A heads up really.
Daughter was back from university & she & wife were caning steaks (because, dad was cooking, dad was aware of student budget not being steak orientated)
Daughter found she liked veiny blue cheese recently (huzzah) & so a blue cheese compound butter was on the menu.
Asked wife to grab some extra salted butter & a decent blue cheese to make some.
Wife turned up with a hardly veined brie (oh dear)
Now I love brie, i’ve smoked enough of it, thought what the hell, try it anyway (no info out there really) mixed it in via processor, shaped, wrapped & chilled.

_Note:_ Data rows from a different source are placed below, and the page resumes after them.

(* ===== verification/Neighbor.v ===== *)
(** * The neighbour cache: [uip-neighbor.c]

    Eight entries, each with an age; an entry of age [MAX_TIME] is free.  The
    IPv6 code of uIP was to find link addresses here. *)
From S2P Require Export Chksum.
Local Open Scope Z_scope.

Definition MAX_TIME : Z := 128.
Definition ENTRIES : nat := 8.

Record neighbor_entry : Type := NeighborEntry { nb_ipaddr : u8x4; nb_addr : list Z; nb_time : Z }.
#[export] Instance eta_neighbor_entry : Eta neighbor_entry := fun r => NeighborEntry (nb_ipaddr r) (nb_addr r) (nb_time r).
Definition zero_neighbor : neighbor_entry := NeighborEntry zero4 (replicate 6 0) 0.
Definition initial_neighbors : list neighbor_entry := replicate ENTRIES zero_neighbor.

Definition uip_neighbor_init (entries : list neighbor_entry) : list neighbor_entry :=
  map (fun e => e <| nb_time := MAX_TIME |>) entries.
Definition uip_neighbor_periodic (entries : list neighbor_entry) : list neighbor_entry :=
  map (fun e => if nb_time e <? MAX_TIME then e <| nb_time ::= fun t => w8 (t + 1) |> else e) entries.

(** The first free entry, the first whose IP address compares equal to the
    first four bytes of the link address, or the oldest. *)
Fixpoint slot_from (i : nat) (l : list neighbor_entry) (addr : list Z) (oldest : nat) (oldest_time : Z) : nat :=
  match l with
  | [] => oldest
  | e :: l =>
      if nb_time e =? MAX_TIME then i
      else if uip_ipaddr_cmp (nb_ipaddr e) (rd4 addr 0) then i
      else if oldest_time <? nb_time e then slot_from (S i) l addr i (nb_time e)
      else slot_from (S i) l addr oldest oldest_time
  end.
Definition neighbor_slot (entries : list neighbor_entry) (addr : list Z) : nat := slot_from 0 entries addr 0 0.
Definition uip_neighbor_add (ipaddr : u8x4) (addr : list Z) (entries : list neighbor_entry) : list neighbor_entry :=
  <[neighbor_slot entries addr := NeighborEntry ipaddr addr 0]> entries.

Definition find_entry (ipaddr : u8x4) (entries : list neighbor_entry) : option nat :=
  find_index (fun e => uip_ipaddr_cmp (nb_ipaddr e) ipaddr) entries.
Definition uip_neighbor_update (ipaddr : u8x4) (entries : list neighbor_entry) : list neighbor_entry :=
  match find_entry ipaddr entries with
  | Some i => alter (fun e => e <| nb_time := 0 |>) i entries
  | None => entries
  end.
Definition uip_neighbor_lookup (ipaddr : u8x4) (entries : list neighbor_entry) : option (list Z) :=
  i ← find_entry ipaddr entries; nb_addr <$> entries !! i.

(** * Looking up what was added *)

Record neighbors_wf (entries : list neighbor_entry) : Prop := {
  nb_length : length entries = ENTRIES;
  nb_entries : Forall (fun e => u8x4_ok (nb_ipaddr e) /\ 0 <= nb_time e <= MAX_TIME) entries }.

Lemma slot_from_lt l addr : forall i oldest t, (oldest < i + length l)%nat \/ l <> [] ->
  (oldest < i \/ oldest = 0)%nat -> (slot_from i l addr oldest t < i + length l)%nat.
Proof.
  induction l as [|e l IH]; intros i oldest t H H0; cbn [slot_from length] in *; [destruct H; [lia|done]|].
  repeat case_match; try lia.
  - specialize (IH (S i) i (nb_time e)). lia.
  - specialize (IH (S i) oldest t). destruct l; [cbn in *; lia|]. lia.
Qed.
Lemma neighbor_slot_lt l addr : length l = ENTRIES -> (neighbor_slot l addr < length l)%nat.
Proof.
  intros H. pose proof (slot_from_lt l addr 0 0 0). unfold neighbor_slot, ENTRIES in *. cbn in *. lia.
Qed.

Lemma ipaddr_cmp_refl a : u8x4_ok a -> uip_ipaddr_cmp a a = true.
Proof. intros. by apply xtcp_compare_words_spec. Qed.

(** After an address has been added it is looked up with the link address
    it came with, except when it was known before in an entry the new one does
    not replace: then the old link address is still the one found. *)
Theorem uip_neighbor_add_lookup ip addr l : neighbors_wf l -> u8x4_ok ip ->
  uip_neighbor_lookup ip (uip_neighbor_add ip addr l) =
    match find_entry ip l with
    | Some i => if decide (i < neighbor_slot l addr)%nat then nb_addr <$> l !! i else Some addr
    | None => Some addr
    end.
Proof.
  intros [Hl _] Hip. pose proof (neighbor_slot_lt l addr Hl) as Hj.
  unfold uip_neighbor_lookup, uip_neighbor_add. set (j := neighbor_slot l addr) in *. clearbody j.
  assert ((forall k y, (k < j)%nat -> l !! k = Some y -> uip_ipaddr_cmp (nb_ipaddr y) ip = false) ->
    find_entry ip (<[j:=NeighborEntry ip addr 0]> l) = Some j) as Hhit.
  { intros H. apply find_index_Some. split.
    - exists (NeighborEntry ip addr 0). split; [by apply list_lookup_insert_eq|by apply ipaddr_cmp_refl].
    - intros k y Hk. rewrite list_lookup_insert_ne by lia. by apply H. }
  destruct (find_entry ip l) as [i|] eqn:E.
  - apply find_index_Some in E as [(e & He & Hp) Hlt]. case_decide.
    + assert (find_entry ip (<[j:=NeighborEntry ip addr 0]> l) = Some i) as ->.
      { apply find_index_Some. split.
        - exists e. split; [by rewrite list_lookup_insert_ne by lia|done].
        - intros k y Hk. rewrite list_lookup_insert_ne by lia. by apply Hlt. }
      cbn [mbind option_bind]. by rewrite list_lookup_insert_ne by lia.
    + rewrite Hhit by (intros k y Hk; apply Hlt; lia). cbn [mbind option_bind]. by rewrite list_lookup_insert_eq.
  - apply find_index_None in E. rewrite Hhit; [cbn [mbind option_bind]; by rewrite list_lookup_insert_eq|].
    intros k y _ Hy. by eapply Forall_lookup_1 in E.
Qed.

Lemma uip_neighbor_add_wf ip addr l : neighbors_wf l -> u8x4_ok ip -> neighbors_wf (uip_neighbor_add ip addr l).
Proof.
  intros [Hl He] Hip. constructor; unfold uip_neighbor_add; [by rewrite length_insert|].
  apply Forall_insert; [done|]. cbn. unfold MAX_TIME. split; [done|lia].
Qed.
Lemma uip_neighbor_periodic_wf l : neighbors_wf l -> neighbors_wf (uip_neighbor_periodic l).
Proof.
  intros [Hl He]. constructor; [by unfold uip_neighbor_periodic; rewrite length_map|].
  apply Forall_fmap. eapply Forall_impl; [|exact He]. intros e [Hi Ht]. cbn.
  destruct (Z.ltb_spec (nb_time e) MAX_TIME); [|done]. unfold MAX_TIME in *. cbn.
  rewrite w8_small by (unfold u8; lia). split; [done|lia].
Qed.
Lemma uip_neighbor_init_wf l : neighbors_wf l -> neighbors_wf (uip_neighbor_init l).
Proof.
  intros [Hl He]. constructor; [by unfold uip_neighbor_init; rewrite length_map|].
  apply Forall_fmap. eapply Forall_impl; [|exact He]. intros e [Hi Ht]. cbn. unfold MAX_TIME. split; [done|lia].
Qed.

(** The comparison of an IP address with a link address, where the two IP
    addresses were meant: a neighbour that changes its link address gets a
    second entry, and the first is still found. *)
Definition nb_ip : u8x4 := U4 10 0 0 7.
Definition one_neighbor : list neighbor_entry :=
  Eval vm_compute in uip_neighbor_add nb_ip [2; 0; 0; 0; 0; 1] (uip_neighbor_init initial_neighbors).
Lemma one_neighbor_wf : neighbors_wf one_neighbor.
Proof.
  assert (neighbors_wf initial_neighbors) as H.
  { split; [done|]. apply Forall_replicate. unfold u8x4_ok, u8, MAX_TIME. cbn. lia. }
  change one_neighbor with (uip_neighbor_add nb_ip [2; 0; 0; 0; 0; 1] (uip_neighbor_init initial_neighbors)).
  apply uip_neighbor_add_wf; [by apply uip_neighbor_init_wf|]. unfold u8x4_ok, u8. cbn. lia.
Qed.
Lemma uip_neighbor_add_lookup_witness :
  uip_neighbor_lookup nb_ip (uip_neighbor_add nb_ip [2; 0; 0; 0; 0; 2] one_neighbor) = Some [2; 0; 0; 0; 0; 1].
Proof.
  rewrite (uip_neighbor_add_lookup nb_ip [2; 0; 0; 0; 0; 2] one_neighbor one_neighbor_wf); [reflexivity|].
  unfold u8x4_ok, u8. cbn. lia.
Defined.
(** The value [s] computed by [xtcp_increment_word]: the halves are loaded as
    signed [short]s. *)
Definition xtcp_increment_value (a : u8x4) : Z :=
  let s := w32 (Z.shiftl (s16 (word1 a)) 16 + s16 (word0 a)) in
  byterev (w32 (byterev s + 1)).

(** The two words the function is called on. *)
Inductive wordptr : Set := PTR_iss | PTR_buf (i : Z).

Section helpers.
Context {E : Type}.
Implicit Types s : uip_state E.

(** The first half of the result goes back to [a], the second half to
    [BUF->ackno[2]] whatever [a] is. *)
Definition xtcp_increment_word (a : wordptr) s : uip_state E :=
  match a with
  | PTR_iss =>
      let v := xtcp_increment_value (iss s) in
      let s := s <| iss ::= fun a => U4 (w8 v) (w8 (v / 256)) (q2 a) (q3 a) |> in
      mem (wr16 (BUF.ackno + 2) (Z.shiftr v 16)) s
  | PTR_buf i =>
      let v := xtcp_increment_value (rd4 (uip_buf s) i) in
      let s := mem (wr16 i v) s in
      mem (wr16 (BUF.ackno + 2) (Z.shiftr v 16)) s
  end.

Definition uip_add_rcv_nxt (n : Z) s : uip_state E :=
  match uip_conn s with
  | Some i => upd_conn i (fun c => c <| rcv_nxt ::= fun a => uip_add32 a (w16 n) |>) s
  | None => s
  end.
End helpers.

(** ** TCP options *)

(** The option loop of [found_listen] and of the [SYN_SENT] state: [c] is the
    8-bit offset of the current option, [limit] the length of the option area.
    [Some (Some v)] is an MSS option with value [v], [Some None] the end of the
    options, [None] a loop still running after [fuel] turns. *)
Fixpoint parse_options (fuel : nat) (b : list Z) (limit c : Z) : option (option Z) :=
  if c <? limit then
    match fuel with
    | O => None
    | S fuel =>
        let opt := rd8 b (UIP_TCPIP_HLEN + UIP_LLH_LEN + c) in
        if opt =? TCP_OPT_END then Some None
        else if opt =? TCP_OPT_NOOP then parse_options fuel b limit (w8 (c + 1))
        else if (opt =? TCP_OPT_MSS)
             && (rd8 b (UIP_TCPIP_HLEN + UIP_LLH_LEN + 1 + c) =? TCP_OPT_MSS_LEN) then
          Some (Some (Z.lor (Z.shiftl (rd8 b (UIP_TCPIP_HLEN + UIP_LLH_LEN + 2 + c)) 8)
                            (rd8 b (UIP_IPTCPH_LEN + UIP_LLH_LEN + 3 + c))))
        else if rd8 b (UIP_TCPIP_HLEN + UIP_LLH_LEN + 1 + c) =? 0 then Some None
        else parse_options fuel b limit
               (w8 (c + rd8 b (UIP_TCPIP_HLEN + UIP_LLH_LEN + 1 + c)))
    end
  else Some None.

(** [c] has 256 values, so a loop that runs for 256 turns repeats itself. *)
Definition options_fuel : nat := 256.

Definition options_limit (b : list Z) : Z :=
  Z.shiftl (Z.shiftr (rd8 b BUF.tcpoffset) 4 - 5) 2.

(** "Parse the TCP MSS option, if present." *)
Definition parse_mss {E} (i : nat) (s : uip_state E) : option (uip_state E) :=
  let b := uip_buf s in
  if 0x50 <? Z.land (rd8 b BUF.tcpoffset) 0xf0 then
    match parse_options options_fuel b (options_limit b) 0 with
    | None => None
    | Some None => Some s
    | Some (Some tmp16) =>
        let m := if UIP_TCP_MSS <? tmp16 then UIP_TCP_MSS else tmp16 in
        Some (upd_conn i (fun c => c <| initialmss := m |> <| mss := m |>) s)
    end
  else Some s.

(** ** Round-trip time estimation *)

(** Van Jacobson's estimator in 8-bit arithmetic; [m] is a [signed char]. *)
Definition rtt_estimate (conn : uip_conn_t) : uip_conn_t :=
  let m := s8 (rto conn - timer conn) in
  let m := s8 (m - Z.shiftr (sa conn) 3) in
  let sa' := w8 (sa conn + m) in
  let m := if m <? 0 then s8 (- m) else m in
  let m := s8 (m - Z.shiftr (sv conn) 2) in
  let sv' := w8 (sv conn + m) in
  conn <| sa := sa' |> <| sv := sv' |> <| rto := w8 (Z.shiftr sa' 3 + sv') |>.

Section uip_process.
Context {E : Type} `{!UipEnv E}.
Implicit Types s : uip_state E.
(** The entry [uip_arp_update] writes, and what it writes. *)
Definition update_slot (ip : u8x4) (a : arp_state) : nat :=
  match find_index (fun e => in_use e && same_words ip e) (arp_table a) with
  | Some i => i
  | None => match find_index unused (arp_table a) with
            | Some i => i
            | None => oldest_entry (arptime a) (arp_table a) 0 0 0
            end
  end.

Lemma update_slot_lt ip a : arp_wf a -> (update_slot ip a < length (arp_table a))%nat.
Proof.
  intros Ha. unfold update_slot. destruct (find_index _ _) as [i|] eqn:Ei; [by apply find_index_lt in Ei|].
  destruct (find_index unused _) as [j|] eqn:Ej; [by apply find_index_lt in Ej|].
  apply oldest_entry_lt; rewrite ?(aw_len a Ha); unfold UIP_ARPTAB_SIZE; lia.
Qed.

(** In every case the slot ends up holding the new mapping. *)
Lemma update_table ip eth a : u8x4_ok ip -> arp_wf a ->
  arp_table (uip_arp_update ip eth a)
  = alter (fun _ => ArpEntry ip eth (arptime a)) (update_slot ip a) (arp_table a).
Proof.
  intros Hip Ha. unfold uip_arp_update, update_slot.
  destruct (find_index _ _) as [i|] eqn:Ei; [|done]. cbn [set_field arp_table].
  apply find_index_Some in Ei as [(e & He & Hp) _]. apply andb_true_iff in Hp as [_ Hp].
  apply same_words_spec in Hp; [|done|by eapply Forall_lookup_1; [apply (aw_table a Ha)|]].
  apply list_eq. intros k. destruct (decide (k = i)) as [->|].
  - rewrite !list_lookup_alter_eq, He. cbn. f_equal. destruct e. cbn in *. by subst.
  - by rewrite !list_lookup_alter_ne.
Qed.

Lemma update_time ip eth a : arptime (uip_arp_update ip eth a) = arptime a.
Proof. unfold uip_arp_update. by case_match. Qed.

Lemma uip_arp_update_wf ip eth a : u8x4_ok ip -> bytes eth -> length eth = 6%nat -> arp_wf a ->
  arp_wf (uip_arp_update ip eth a).
Proof.
  intros Hip He Hl Ha. constructor; rewrite ?update_time, ?update_table by done;
    [|rewrite length_alter; apply Ha|apply Ha].
  apply Forall_alter; [apply Ha|]. intros _ _ _. by constructor; try apply Ha.
Qed.

(** Before the slot no entry has the address. *)
Lemma update_slot_first ip a : u8x4_ok ip -> full_addr ip -> arp_wf a ->
  forall j e, (j < update_slot ip a)%nat -> arp_table a !! j = Some e ->
  uip_ipaddr_cmp ip (ae_ipaddr e) = false.
Proof.
  intros Hip [H0 H1] Ha j e Hj He. apply not_true_is_false. intros Hc.
  assert (entry_wf e) as Hew by (by eapply Forall_lookup_1; [apply (aw_table a Ha)|]).
  apply cmp_same in Hc; [|done..].
  assert (in_use e && same_words ip e = true) as Hp.
  { unfold in_use. rewrite <- Hc. rewrite !(proj2 (Z.eqb_neq _ _)) by done. by apply same_words_spec. }
  unfold update_slot in Hj. destruct (find_index _ _) as [i|] eqn:Ei.
  - apply find_index_Some in Ei as [_ Hi]. by rewrite (Hi j e Hj He) in Hp.
  - apply find_index_None in Ei. by rewrite (Forall_lookup_1 _ _ _ _ Ei He) in Hp.
Qed.

Lemma resolve_update ip eth a : u8x4_ok ip -> full_addr ip -> arp_wf a ->
  resolve ip (uip_arp_update ip eth a) = Some eth.
Proof.
  intros Hip Hfull Ha. pose proof (update_slot_lt ip a Ha) as Hlt.
  unfold resolve, arp_lookup. rewrite update_table by done.
  rewrite find_index_hit; [|done| |].
  - cbn. rewrite list_lookup_total_alt, list_lookup_alter_eq.
    by destruct (lookup_lt_is_Some_2 _ _ Hlt) as [x ->].
  - intros x _. cbn. by apply xtcp_compare_words_spec.
  - by apply update_slot_first.
Qed.

(** Learning an address.  After [uip_arp_update] the address resolves to the
    Ethernet address it came with.  As long as the address was known or an entry
    was free, every other address resolves as before. *)
Theorem uip_arp_update_resolve ip eth a : u8x4_ok ip -> full_addr ip -> arp_wf a ->
  resolve ip (uip_arp_update ip eth a) = Some eth /\
  (is_Some (resolve ip a) \/ Exists (fun e => unused e = true) (arp_table a) ->
   forall ip', u8x4_ok ip' -> ip' <> ip -> ip' <> zero4 ->
   resolve ip' (uip_arp_update ip eth a) = resolve ip' a).
Proof.
  intros Hip Hfull Ha. pose proof (update_slot_lt ip a Ha) as Hlt.
  split; [by apply resolve_update|].
  intros Hroom ip' Hip' Hne Hz.
  destruct (lookup_lt_is_Some_2 _ _ Hlt) as [x Hx].
  assert (entry_wf x) as Hxw by (by eapply Forall_lookup_1; [apply (aw_table a Ha)|]).
  assert (uip_ipaddr_cmp ip' (ae_ipaddr x) = false) as Hxf.
  { apply not_true_is_false. intros Hc. apply cmp_same in Hc; [|done..].
    unfold update_slot in Hx. destruct (find_index _ _) as [i|] eqn:Ei.
    - apply find_index_Some in Ei as [(y & Hy & Hp) _]. apply andb_true_iff in Hp as [_ Hp].
      simplify_eq. apply same_words_spec in Hp; [congruence|done..].
    - destruct (find_index unused _) as [j|] eqn:Ej.
      + apply find_index_Some in Ej as [(y & Hy & Hp) _]. simplify_eq.
        apply unused_zero in Hp; [congruence|done].
      + destruct Hroom as [[e He]|Hex].
        * unfold resolve, arp_lookup in He. destruct (find_index _ _) as [k|] eqn:Ek; [|done].
          apply find_index_Some in Ek as [(y & Hy & Hp) _].
          assert (entry_wf y) as Hyw by (by eapply Forall_lookup_1; [apply (aw_table a Ha)|]).
          apply cmp_same in Hp; [|done..]. apply find_index_None in Ei.
          pose proof (Forall_lookup_1 _ _ _ _ Ei Hy) as Hf. cbn in Hf.
          unfold in_use in Hf. rewrite <- Hp in Hf. destruct Hfull as [F0 F1].
          rewrite !(proj2 (Z.eqb_neq _ _)) in Hf by done. cbn in Hf.
          by rewrite (proj2 (same_words_spec ip y Hip Hyw)) in Hf.
        * apply find_index_None in Ej. apply Exists_exists in Hex as (y & Hy & Hu).
          rewrite Forall_forall in Ej. by rewrite (Ej y Hy) in Hu. }
  unfold resolve, arp_lookup. rewrite update_table by done.
  rewrite find_index_alter.
  2:{ intros y Hy. rewrite Hx in Hy. injection Hy as <-. rewrite Hxf. cbn.
      apply not_true_is_false. intros Hc. apply Hne. by apply xtcp_compare_words_spec in Hc. }
  destruct (find_index _ (arp_table a)) as [k|] eqn:Ek; [|done]. cbn. do 2 f_equal.
  rewrite !list_lookup_total_alt, list_lookup_alter_ne; [done|]. intros <-.
  apply find_index_Some in Ek as [(y & Hy & Hp) _]. rewrite Hx in Hy. injection Hy as <-. congruence.
Qed.

(** ** Aging *)

Lemma uip_arp_timer_wf a : arp_wf a -> arp_wf (uip_arp_timer a).
Proof.
  intros []. constructor; cbn [uip_arp_timer set_field arp_table arptime].
  - apply Forall_fmap. revert aw_table0. apply Forall_impl. intros e []. cbn. case_match; [|done].
    by constructor.
  - by rewrite length_map.
  - apply w8_u8.
Qed.

(** One tick on one entry. *)
Lemma uip_arp_timer_entry a i e : arp_wf a -> arp_table a !! i = Some e ->
  let now := w8 (arptime a + 1) in
  arp_table (uip_arp_timer a) !! i
    = Some (if negb (unused e) && (UIP_ARP_MAXAGE <=? now - ae_time e)
            then e <| ae_ipaddr := zero4 |> else e) /\
  arptime (uip_arp_timer a) = now.
Proof.
  intros Ha He now. split; [|done]. cbn [uip_arp_timer set_field arp_table arptime].
  rewrite list_lookup_fmap, He. cbn [fmap option_fmap option_map]. f_equal.
  assert (entry_wf e) as Hw by (by eapply Forall_lookup_1; [apply (aw_table a Ha)|]).
  unfold unused. destruct (ew_ipaddr e Hw) as (? & ? & ? & ?). unfold word0, word1, u8 in *.
  set (x := q0 _ + _). set (y := q2 _ + _).
  assert ((Z.lor x y =? 0) = ((x =? 0) && (y =? 0))) as ->; [|done].
  apply eq_true_iff_eq. by rewrite andb_true_iff, !Z.eqb_eq, Z.lor_eq_0_iff.
Qed.

(** Entries written late in the cycle of the 8-bit clock never age out.  The
    age [arptime - time] is computed in [int] and becomes negative when
    [arptime] wraps, so an entry written at time 136 or later never reaches the
    maximum age: it stays, whatever the number of ticks, where the
    documentation promises 20 minutes. *)
Theorem arp_entry_never_expires a i e n : arp_wf a -> arp_table a !! i = Some e ->
  136 <= ae_time e -> arp_table (Nat.iter n uip_arp_timer a) !! i = Some e.
Proof.
  intros Ha He Ht. assert (arp_wf (Nat.iter n uip_arp_timer a) /\
    arp_table (Nat.iter n uip_arp_timer a) !! i = Some e) as [_ ?]; [|done].
  induction n as [|n [IHw IH]]; [done|]. change (Nat.iter (S n) uip_arp_timer a) with (uip_arp_timer (Nat.iter n uip_arp_timer a)). split; [by apply uip_arp_timer_wf|].
  destruct (uip_arp_timer_entry _ i e IHw IH) as [-> _]. rewrite (proj2 (Z.leb_gt _ _)).
  - by rewrite andb_false_r.
  - pose proof (w8_u8 (arptime (Nat.iter n uip_arp_timer a) + 1)). unfold UIP_ARP_MAXAGE, u8 in *. lia.
Qed.
Lemma second_half_fields len1 len2 s : uip_wf s -> uip_appdata s = 54 -> 4 <= len1 -> 2 <= len2 <= 800 ->
  let s' := second_half len1 len2 s in
  uip_wf s' /\ uip_len s' = len2 + 40 /\ ip_length (uip_buf s') = len2 + 40 /\
  rd4 (uip_buf s') 38 = uip_add32 (rd4 (uip_buf s) 38) len1 /\
  (forall k, 0 <= k < 38 \/ 42 <= k < 54 -> k <> 16 -> k <> 17 -> rd8 (uip_buf s') k = rd8 (uip_buf s) k) /\
  (forall k, 54 <= k < 54 + len2 -> rd8 (uip_buf s') k = rd8 (uip_buf s) (k + len1)).
Proof.
  intros Hs Hp H1 H2 s'. destruct (set_half_fields len2 s Hs ltac:(lia)) as (Hw1 & Hl1 & Hi1 & Ha1 & Hs1).
  destruct (move_down_data len1 len2 (set_half len2 s) Hw1 ltac:(congruence) H1 H2) as (Hw2 & Hl2 & Hlo & Hhi).
  pose proof (buf_len _ Hw2). subst s'. unfold second_half, BUF.seqno.
  set (t := move_down len1 len2 (set_half len2 s)) in *.
  assert (rd4 (uip_buf t) 38 = rd4 (uip_buf s) 38) as Hseq.
  { apply rd4_ext. intros k Hk. rewrite Hlo, Hs1 by lia. done. }
  split_and!.
  - apply wf_mem; [done|auto with mem|intros; apply length_wr4].
  - ssimpl. lia.
  - rewrite <- Hi1. unfold ip_length, BUF.len. ssimpl. rewrite !rd8_wr4_ne, !Hlo by lia. done.
  - ssimpl. rewrite rd4_wr4_eq by (lia || apply uip_add32_ok). by rewrite Hseq.
  - intros k Hk ? ?. ssimpl. rewrite rd8_wr4_ne, Hlo, Hs1 by lia. done.
  - intros k Hk. ssimpl. rewrite rd8_wr4_ne, Hhi, Hs1 by lia. done.
Qed.

Lemma header_fields_ext b b' : (forall k, 14 <= k < 26 -> k <> 16 -> k <> 17 -> k <> 24 -> k <> 25 ->
  rd8 b k = rd8 b' k) -> header_fields b' -> header_fields b.
Proof. intros H. unfold header_fields. buf_offsets. by rewrite !H by lia. Qed.
(** No packet circles.  A copy of a forwarded packet that comes back within
    20 ticks, whatever became of its time to live, is dropped without a trace. *)
Theorem uip_fw_forward_once fw l s r fw' s' n t : fw_wf fw l -> transit fw s -> 1 < rd8 (uip_buf s) BUF.ttl ->
  0 < uip_len s -> uip_fw_forward output fw s = Some (r, fw', s') -> (n < 20)%nat ->
  same_packet (uip_buf s) (uip_buf t) -> same_addr (rd4 (uip_buf t) BUF.destipaddr) (uip_hostaddr t) = false ->
  let fw'' := Nat.iter n uip_fw_periodic fw' in
  uip_fw_forward output fw'' t = Some (UIP_FW_FORWARDED, fw'', t).
Proof.
  intros Hw Ht Hl Hn Hf Hn20 (P1 & P2 & P3 & P4) Ha fw''.
  destruct (uip_fw_forward_run fw l s) as (r' & fw1 & _ & Hr & Hf'); [done..|].
  rewrite Hf in Hf'. injection Hf' as -> -> _. unfold uip_fw_forward. rewrite Ha.
  erewrite remembers_hit; [done| | |apply (remembers_periodic n FW_TIME); [unfold FW_TIME; lia|exact Hr]].
  - unfold FW_TIME. lia.
  - cbn. unfold same_packet, rd16, BUF.ipid, BUF.proto, BUF.srcipaddr, BUF.destipaddr in *.
    rewrite !decremented_rd4, !decremented_rd8 by lia. done.
Qed.
Lemma decremented_message host b b' : bytes b' -> 64 <= Z.of_nat (length b') -> time_exceeded_message host b b' ->
  time_exceeded_message host b (decremented b').
Proof.
  intros Hb Hl (H1 & H2 & H3 & H4 & H5 & H6 & H7).
  unfold time_exceeded_message, BUF.srcipaddr, BUF.destipaddr, BUF.proto, ICMPBUF.type, ICMPBUF.icode, FWBUF.payload in *.
  rewrite !decremented_rd4, !decremented_rd8 by lia. split_and!; try done.
  - rewrite <- H6. unfold uip_chksum. f_equal. pose proof (decremented_bytes b' Hb).
    rewrite !chksum_ones by (done || (unfold u16; lia)).
    do 2 f_equal. apply wsum_ext. intros. apply decremented_rd8; lia.
  - rewrite <- H7. apply rds_ext. intros. apply decremented_rd8; lia.
Qed.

Tried it on a couple of bavettes (blue & rare) & …DO NOT USE A VEINED BRIE (aged or otherwise)
Imparts a slight sourness, & a questionable “is it actually blue cheese in here” !? doubt. (wife couldn’t tell but my taste-buds are more pronounced)
Reinforce to your other half is they are doing the shopping a proper blue stilton, crumbly, not gooey, with decent veining from the outset not a block of brie that looks like it had a bacilli knife pushed in a mere 4 spots of a half cheese wheel.
Obviously aging the brie does result in a sourness, but this had to be done to some degree as it was akin to getting a decorator in to paint 1/10 of one wall when the whole room actually needed doing.